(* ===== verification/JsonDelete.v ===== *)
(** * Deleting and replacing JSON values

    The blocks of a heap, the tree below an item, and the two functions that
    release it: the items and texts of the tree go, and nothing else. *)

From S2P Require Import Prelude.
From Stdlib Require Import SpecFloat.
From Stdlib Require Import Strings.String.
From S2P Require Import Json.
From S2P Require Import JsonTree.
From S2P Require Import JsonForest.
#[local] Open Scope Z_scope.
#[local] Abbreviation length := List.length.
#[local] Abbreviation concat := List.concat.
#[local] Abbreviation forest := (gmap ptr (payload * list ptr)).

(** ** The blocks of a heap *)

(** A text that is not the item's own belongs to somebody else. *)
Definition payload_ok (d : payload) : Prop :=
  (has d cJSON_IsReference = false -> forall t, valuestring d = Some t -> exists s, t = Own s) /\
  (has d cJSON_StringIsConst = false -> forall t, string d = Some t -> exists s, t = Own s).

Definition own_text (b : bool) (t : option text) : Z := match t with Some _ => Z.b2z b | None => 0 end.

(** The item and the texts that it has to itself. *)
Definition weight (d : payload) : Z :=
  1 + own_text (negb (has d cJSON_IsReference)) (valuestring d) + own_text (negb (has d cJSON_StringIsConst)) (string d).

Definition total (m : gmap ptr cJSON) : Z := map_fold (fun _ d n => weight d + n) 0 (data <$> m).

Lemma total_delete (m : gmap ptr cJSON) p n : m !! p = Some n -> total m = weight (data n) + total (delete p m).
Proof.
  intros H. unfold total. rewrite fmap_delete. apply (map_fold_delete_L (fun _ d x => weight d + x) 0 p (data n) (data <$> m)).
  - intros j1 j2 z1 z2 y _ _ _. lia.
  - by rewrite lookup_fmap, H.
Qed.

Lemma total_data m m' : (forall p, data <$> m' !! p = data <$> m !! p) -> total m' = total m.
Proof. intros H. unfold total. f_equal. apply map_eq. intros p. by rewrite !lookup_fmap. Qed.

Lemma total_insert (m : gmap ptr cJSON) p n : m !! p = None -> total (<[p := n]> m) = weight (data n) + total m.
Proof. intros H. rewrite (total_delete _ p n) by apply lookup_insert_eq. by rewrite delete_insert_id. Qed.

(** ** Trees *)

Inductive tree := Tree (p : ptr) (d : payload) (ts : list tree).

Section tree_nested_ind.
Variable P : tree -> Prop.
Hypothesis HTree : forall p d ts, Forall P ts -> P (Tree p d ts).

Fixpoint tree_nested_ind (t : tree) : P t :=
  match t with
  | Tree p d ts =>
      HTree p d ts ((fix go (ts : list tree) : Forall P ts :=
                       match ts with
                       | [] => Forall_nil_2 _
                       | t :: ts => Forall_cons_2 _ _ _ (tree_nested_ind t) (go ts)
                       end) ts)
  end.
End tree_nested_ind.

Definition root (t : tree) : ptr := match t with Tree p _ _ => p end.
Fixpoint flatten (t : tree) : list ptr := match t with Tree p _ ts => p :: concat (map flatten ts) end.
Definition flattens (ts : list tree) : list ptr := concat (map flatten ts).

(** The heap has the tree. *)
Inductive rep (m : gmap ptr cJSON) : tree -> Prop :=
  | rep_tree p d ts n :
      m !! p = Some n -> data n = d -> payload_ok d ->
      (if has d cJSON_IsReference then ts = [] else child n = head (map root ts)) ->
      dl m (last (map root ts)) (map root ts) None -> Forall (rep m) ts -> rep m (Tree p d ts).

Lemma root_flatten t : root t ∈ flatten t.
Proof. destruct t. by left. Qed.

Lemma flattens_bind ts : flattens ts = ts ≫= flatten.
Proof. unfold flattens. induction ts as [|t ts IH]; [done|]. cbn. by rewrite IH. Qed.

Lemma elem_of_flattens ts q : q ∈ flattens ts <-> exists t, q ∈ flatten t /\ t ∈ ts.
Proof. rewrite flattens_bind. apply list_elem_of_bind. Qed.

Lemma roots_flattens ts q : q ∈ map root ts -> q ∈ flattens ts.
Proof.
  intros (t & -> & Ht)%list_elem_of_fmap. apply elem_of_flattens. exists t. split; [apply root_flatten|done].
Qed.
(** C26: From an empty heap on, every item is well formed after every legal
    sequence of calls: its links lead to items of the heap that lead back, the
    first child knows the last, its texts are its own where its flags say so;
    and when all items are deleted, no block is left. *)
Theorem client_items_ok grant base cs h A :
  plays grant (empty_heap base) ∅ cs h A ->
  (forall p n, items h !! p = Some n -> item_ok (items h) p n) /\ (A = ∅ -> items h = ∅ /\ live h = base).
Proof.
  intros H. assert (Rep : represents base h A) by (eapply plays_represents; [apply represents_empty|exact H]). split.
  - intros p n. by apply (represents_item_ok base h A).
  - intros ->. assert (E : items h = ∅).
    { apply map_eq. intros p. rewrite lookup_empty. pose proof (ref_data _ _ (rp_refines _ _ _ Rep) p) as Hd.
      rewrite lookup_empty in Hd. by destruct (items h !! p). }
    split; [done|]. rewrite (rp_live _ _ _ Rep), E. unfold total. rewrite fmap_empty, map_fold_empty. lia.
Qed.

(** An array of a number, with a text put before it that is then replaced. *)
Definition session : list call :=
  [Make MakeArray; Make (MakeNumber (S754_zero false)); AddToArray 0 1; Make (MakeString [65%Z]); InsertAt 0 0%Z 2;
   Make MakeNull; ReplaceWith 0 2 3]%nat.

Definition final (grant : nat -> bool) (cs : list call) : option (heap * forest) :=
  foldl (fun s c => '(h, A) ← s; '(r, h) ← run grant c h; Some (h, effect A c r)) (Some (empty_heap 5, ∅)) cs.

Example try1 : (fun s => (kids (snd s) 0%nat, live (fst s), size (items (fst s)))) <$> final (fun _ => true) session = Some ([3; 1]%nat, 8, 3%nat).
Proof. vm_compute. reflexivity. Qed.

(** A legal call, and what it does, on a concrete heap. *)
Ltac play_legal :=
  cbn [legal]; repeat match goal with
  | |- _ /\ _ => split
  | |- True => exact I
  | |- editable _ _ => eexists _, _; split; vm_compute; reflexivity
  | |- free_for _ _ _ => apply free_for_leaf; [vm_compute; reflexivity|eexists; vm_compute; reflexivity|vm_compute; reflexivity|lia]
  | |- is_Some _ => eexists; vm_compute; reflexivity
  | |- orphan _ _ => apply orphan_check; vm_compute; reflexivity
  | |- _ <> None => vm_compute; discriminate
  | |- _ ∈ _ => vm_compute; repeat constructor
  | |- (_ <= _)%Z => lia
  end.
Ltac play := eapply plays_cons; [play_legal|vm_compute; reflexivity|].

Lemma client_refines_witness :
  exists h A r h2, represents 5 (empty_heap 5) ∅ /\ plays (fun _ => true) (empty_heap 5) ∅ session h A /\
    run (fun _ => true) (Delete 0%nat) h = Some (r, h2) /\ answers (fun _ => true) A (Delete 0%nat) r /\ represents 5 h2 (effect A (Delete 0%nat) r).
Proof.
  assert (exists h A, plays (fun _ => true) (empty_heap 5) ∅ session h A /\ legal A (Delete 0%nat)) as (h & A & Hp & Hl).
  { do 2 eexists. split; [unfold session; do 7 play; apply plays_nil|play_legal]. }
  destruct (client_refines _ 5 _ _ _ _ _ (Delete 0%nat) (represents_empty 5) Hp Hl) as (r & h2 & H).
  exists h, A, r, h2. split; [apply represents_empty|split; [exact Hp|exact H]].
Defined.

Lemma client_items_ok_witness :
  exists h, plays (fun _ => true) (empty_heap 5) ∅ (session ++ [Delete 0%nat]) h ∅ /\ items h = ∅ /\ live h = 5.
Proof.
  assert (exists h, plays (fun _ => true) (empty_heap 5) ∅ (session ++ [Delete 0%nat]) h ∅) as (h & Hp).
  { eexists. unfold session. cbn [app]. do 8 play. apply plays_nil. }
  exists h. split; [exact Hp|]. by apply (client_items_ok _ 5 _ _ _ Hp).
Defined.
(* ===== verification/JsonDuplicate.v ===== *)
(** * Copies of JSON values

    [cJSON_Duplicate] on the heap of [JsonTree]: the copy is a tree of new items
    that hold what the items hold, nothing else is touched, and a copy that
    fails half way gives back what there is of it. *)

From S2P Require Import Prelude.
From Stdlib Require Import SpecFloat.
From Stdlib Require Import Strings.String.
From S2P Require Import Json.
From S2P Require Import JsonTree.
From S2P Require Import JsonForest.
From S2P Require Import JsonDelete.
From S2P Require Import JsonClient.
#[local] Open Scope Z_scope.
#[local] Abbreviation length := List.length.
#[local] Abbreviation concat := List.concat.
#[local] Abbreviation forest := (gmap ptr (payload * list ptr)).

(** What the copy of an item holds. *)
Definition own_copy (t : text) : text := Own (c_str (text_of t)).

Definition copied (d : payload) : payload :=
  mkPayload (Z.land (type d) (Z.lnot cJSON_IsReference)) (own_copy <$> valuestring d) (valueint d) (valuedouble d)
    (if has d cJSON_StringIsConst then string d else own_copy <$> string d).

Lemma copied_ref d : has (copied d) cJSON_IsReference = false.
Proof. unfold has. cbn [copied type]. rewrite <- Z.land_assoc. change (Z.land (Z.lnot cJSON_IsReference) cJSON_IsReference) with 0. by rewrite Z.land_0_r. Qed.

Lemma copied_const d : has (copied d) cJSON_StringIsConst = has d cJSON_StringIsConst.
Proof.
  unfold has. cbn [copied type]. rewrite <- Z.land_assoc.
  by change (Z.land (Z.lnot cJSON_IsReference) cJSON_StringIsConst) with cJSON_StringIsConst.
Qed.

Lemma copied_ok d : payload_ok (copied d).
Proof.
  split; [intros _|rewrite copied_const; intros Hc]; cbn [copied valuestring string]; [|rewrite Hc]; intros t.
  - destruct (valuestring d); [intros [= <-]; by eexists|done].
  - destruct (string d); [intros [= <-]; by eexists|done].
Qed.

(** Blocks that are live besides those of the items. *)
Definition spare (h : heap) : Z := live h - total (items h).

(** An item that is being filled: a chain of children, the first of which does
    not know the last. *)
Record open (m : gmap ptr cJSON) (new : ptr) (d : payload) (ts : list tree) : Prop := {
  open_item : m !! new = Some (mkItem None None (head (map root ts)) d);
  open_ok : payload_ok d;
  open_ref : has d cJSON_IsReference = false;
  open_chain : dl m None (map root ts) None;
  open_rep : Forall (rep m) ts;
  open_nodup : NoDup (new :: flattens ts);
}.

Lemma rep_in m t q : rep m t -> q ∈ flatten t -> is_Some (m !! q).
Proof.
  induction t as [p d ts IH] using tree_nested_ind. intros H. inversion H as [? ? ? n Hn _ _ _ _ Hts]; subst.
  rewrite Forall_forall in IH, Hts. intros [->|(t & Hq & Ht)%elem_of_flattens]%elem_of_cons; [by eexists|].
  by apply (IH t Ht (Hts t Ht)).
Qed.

########

Exactly the lines above from the one with "assert (exists h A, plays" to the one with "[cJSON_Duplicate] on the", both included, are to be quoted; leave the rest out.

Exercise answer:
  assert (exists h A, plays (fun _ => true) (empty_heap 5) ∅ session h A /\ legal A (Delete 0%nat)) as (h & A & Hp & Hl).
  { do 2 eexists. split; [unfold session; do 7 play; apply plays_nil|play_legal]. }
  destruct (client_refines _ 5 _ _ _ _ _ (Delete 0%nat) (represents_empty 5) Hp Hl) as (r & h2 & H).
  exists h, A, r, h2. split; [apply represents_empty|split; [exact Hp|exact H]].
Defined.

Lemma client_items_ok_witness :
  exists h, plays (fun _ => true) (empty_heap 5) ∅ (session ++ [Delete 0%nat]) h ∅ /\ items h = ∅ /\ live h = 5.
Proof.
  assert (exists h, plays (fun _ => true) (empty_heap 5) ∅ (session ++ [Delete 0%nat]) h ∅) as (h & Hp).
  { eexists. unfold session. cbn [app]. do 8 play. apply plays_nil. }
  exists h. split; [exact Hp|]. by apply (client_items_ok _ 5 _ _ _ Hp).
Defined.
(* ===== verification/JsonDuplicate.v ===== *)
(** * Copies of JSON values

    [cJSON_Duplicate] on the heap of [JsonTree]: the copy is a tree of new items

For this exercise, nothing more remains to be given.